(AVAILABLE DATA begins)
Lemma trim_refines b blk keep :
  buddy_ok b → let '(b', r) := trim b blk keep in
  core_ok b' ∧ shape b' = shape b ∧ region_step (shape b) (view b) (OTrim blk keep) (answer AKept r) (view b').
Proof.
  intros Hb. pose proof Hb as [Hc Hv]. unfold trim. destruct (block_validate b blk) as [[x o]|e] eqn:E.
  2:{ cbn [answer region_step]. split_and!; try done. right. intros x o H. by apply (validate_refused b blk e x o Hc E). }
  rewrite (named_view b x Hc). pose proof (proj1 (is_block_valid b blk x o Hc) E) as Hblk.
  assert (is_locked b blk = g_locked (view b) x) as -> by (unfold is_locked; by rewrite E).
  fold (kept_granules (shape b) keep). set (n := kept_granules (shape b) keep).
  destruct ((2 ^ o <=? n) || named (view b) x || g_locked (view b) x) eqn:Eg.
  { cbn [answer region_step]. split_and!; try done. exists x, o. split; [done|]. apply orb_true_iff in Eg as [[Eg%N.leb_le|Eg]%orb_true_iff|Eg]; auto. }
  apply orb_false_iff in Eg as [[Hn%N.leb_gt Hnm]%orb_false_iff Hlk].
  destruct Hblk as [Hl ->]. pose proof (co_pool _ Hc) as Hp. destruct (live_bound _ _ Hp x o Hl) as (HoM&Hal&Hfit&Hx). pose proof (region_31 _ _ Hp) as H31.
  assert (0 < n) as Hn0.
  { unfold n, kept_granules, div_ceil. pose proof (granule_pos _ (po_shape _ _ Hp)) as Hg. apply N.neq_0_lt_0. intros E0.
    pose proof (proj1 (ceil_le (N.max keep 1) _ 0 Hg)). lia. }
  set (ps := pieces_of (N.to_nat o) x n).
  assert (laid x ps (x + n)) as Hlaid.
  { pose proof (pieces_laid (N.to_nat o) x n) as H. rewrite N2Nat.id in H. rewrite (N.mod_small n) in H by done. apply H; [done|unfold u32_max; lia]. }
  destruct ps as [|[x0 o0] ps'] eqn:Eps; [cbn in Hlaid; lia|]. assert (x0 = x) as -> by (by destruct Hlaid as [-> _]).
  rewrite (laid_end x ((x, o0) :: ps') (x + n) Hlaid) by (unfold u32_max; lia). cbn [tail].
  destruct (piece_incarnations (pool b) ps') as [vs|e'] eqn:Ev.
  2:{ cbn [answer region_step]. split_and!; try done. left. by apply (piece_incarnations_err _ ps'). }
  apply piece_incarnations_ok in Ev as ->. set (bs := (x, o0) :: ps') in *.
  set (v := λ y, if decide (y = x) then incarnation_at (pool b) x else incarnation_at (pool b) y + 1).
  assert (∀ y k, piece_at ps' y = Some k → y ≠ x) as Hother.
  { intros y k Hy. destruct Hlaid as (_&_&Hlaid). apply (piece_at_laid _ _ _ _ _ Hlaid) in Hy. pose proof (pow_pos o0). lia. }
  assert (incarnation_at (pool b) x :: map (λ e, incarnation_at (pool b) e.1 + 1) ps' = map (λ e, v e.1) bs) as Evs.
  { unfold bs. cbn [map fst]. f_equal; [unfold v; by rewrite decide_True|]. destruct Hlaid as (_&_&Hlaid). clear -Hlaid Hother.
    apply map_ext_in. intros [y k] Hy. unfold v. cbn [fst]. rewrite decide_False; [done|]. intros ->.
    destruct (piece_at_in ps' (x, k) Hy) as [j Ej]. by apply (Hother x j). }
  cbn [block_at incarnation]. change (g_incarnation (view b) x) with (incarnation_at (pool b) x). rewrite Evs, keep_pieces_eq.
  assert (sat_add_u32 x (if 2 ^ o <=? u32_max then 2 ^ o else u32_max) = x + 2 ^ o) as ->.
  { rewrite (proj2 (N.leb_le _ _)) by (unfold u32_max; lia). unfold sat_add_u32, u32_max. lia. }
  pose proof (trim_ok b x o bs (x + n) v Hc Hl Hlaid ltac:(done) ltac:(lia)) as H. cbn zeta in H. rewrite keep_pieces_eq in H. cbn [fst] in H.
  set (b1 := mkBuddy _ _ _ _ _) in *. set (b' := b1 <| pool := _ |>) in *. destruct H as (Hc'&Hs'&Hlk'&Hl'&Hi'&E1&E2&E3&E4).
  cbn [answer region_step]. split_and!; try done. exists x, o. split_and!; try done. exists bs.
  assert (∀ y, incarnation_at (pool b') y = g_incarnation (region_trim (view b) x bs) y) as Hinc.
  { intros y. rewrite Hi'. unfold region_trim, v. cbn [g_incarnation view]. destruct (decide (y = x)) as [->|]; [by destruct (piece_at bs x)|done]. }
  split_and!; [done|done|done| | |].
  - intros y k Hy Hne. destruct (live_block (pool b) y) as [j|] eqn:Ej; [|done]. exfalso. apply live_block_some in Ej. apply live_block_some in Hl.
    destruct (piece_at_laid _ _ _ _ _ Hlaid Hy) as (_&?&?). pose proof (pow_pos k).
    by rewrite (tile_inside _ _ _ _ _ y (region_tile _ _ Hp) Hl) in Ej by lia.
  - change (shape b') with (shape b). apply map_ext_in. intros e He. f_equal. rewrite <- Hinc, Hi'.
    by destruct (piece_at_in bs e He) as [j ->].
  - split; [exact Hl'|exact Hinc|exact (λ y, f_equal (λ l, bits_get l y) E1)| |exact (λ y, f_equal (λ l, bits_get l y) E3)|done|exact E4].
    intros y. unfold view, region_trim. cbn [g_captured]. by rewrite E4, E2.
Qed.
(AVAILABLE DATA ends)
▶ _EXERCISE AIM_
Only one stretch of the data above is needed. Restate it word for word, from the line containing "x, o. split;" through the line containing "destruct ps as", both ends included.

▶ _RESPONSE TO THIS TASK_
  { cbn [answer region_step]. split_and!; try done. exists x, o. split; [done|]. apply orb_true_iff in Eg as [[Eg%N.leb_le|Eg]%orb_true_iff|Eg]; auto. }
  apply orb_false_iff in Eg as [[Hn%N.leb_gt Hnm]%orb_false_iff Hlk].
  destruct Hblk as [Hl ->]. pose proof (co_pool _ Hc) as Hp. destruct (live_bound _ _ Hp x o Hl) as (HoM&Hal&Hfit&Hx). pose proof (region_31 _ _ Hp) as H31.
  assert (0 < n) as Hn0.
  { unfold n, kept_granules, div_ceil. pose proof (granule_pos _ (po_shape _ _ Hp)) as Hg. apply N.neq_0_lt_0. intros E0.
    pose proof (proj1 (ceil_le (N.max keep 1) _ 0 Hg)). lia. }
  set (ps := pieces_of (N.to_nat o) x n).
  assert (laid x ps (x + n)) as Hlaid.
  { pose proof (pieces_laid (N.to_nat o) x n) as H. rewrite N2Nat.id in H. rewrite (N.mod_small n) in H by done. apply H; [done|unfold u32_max; lia]. }
  destruct ps as [|[x0 o0] ps'] eqn:Eps; [cbn in Hlaid; lia|]. assert (x0 = x) as -> by (by destruct Hlaid as [-> _]).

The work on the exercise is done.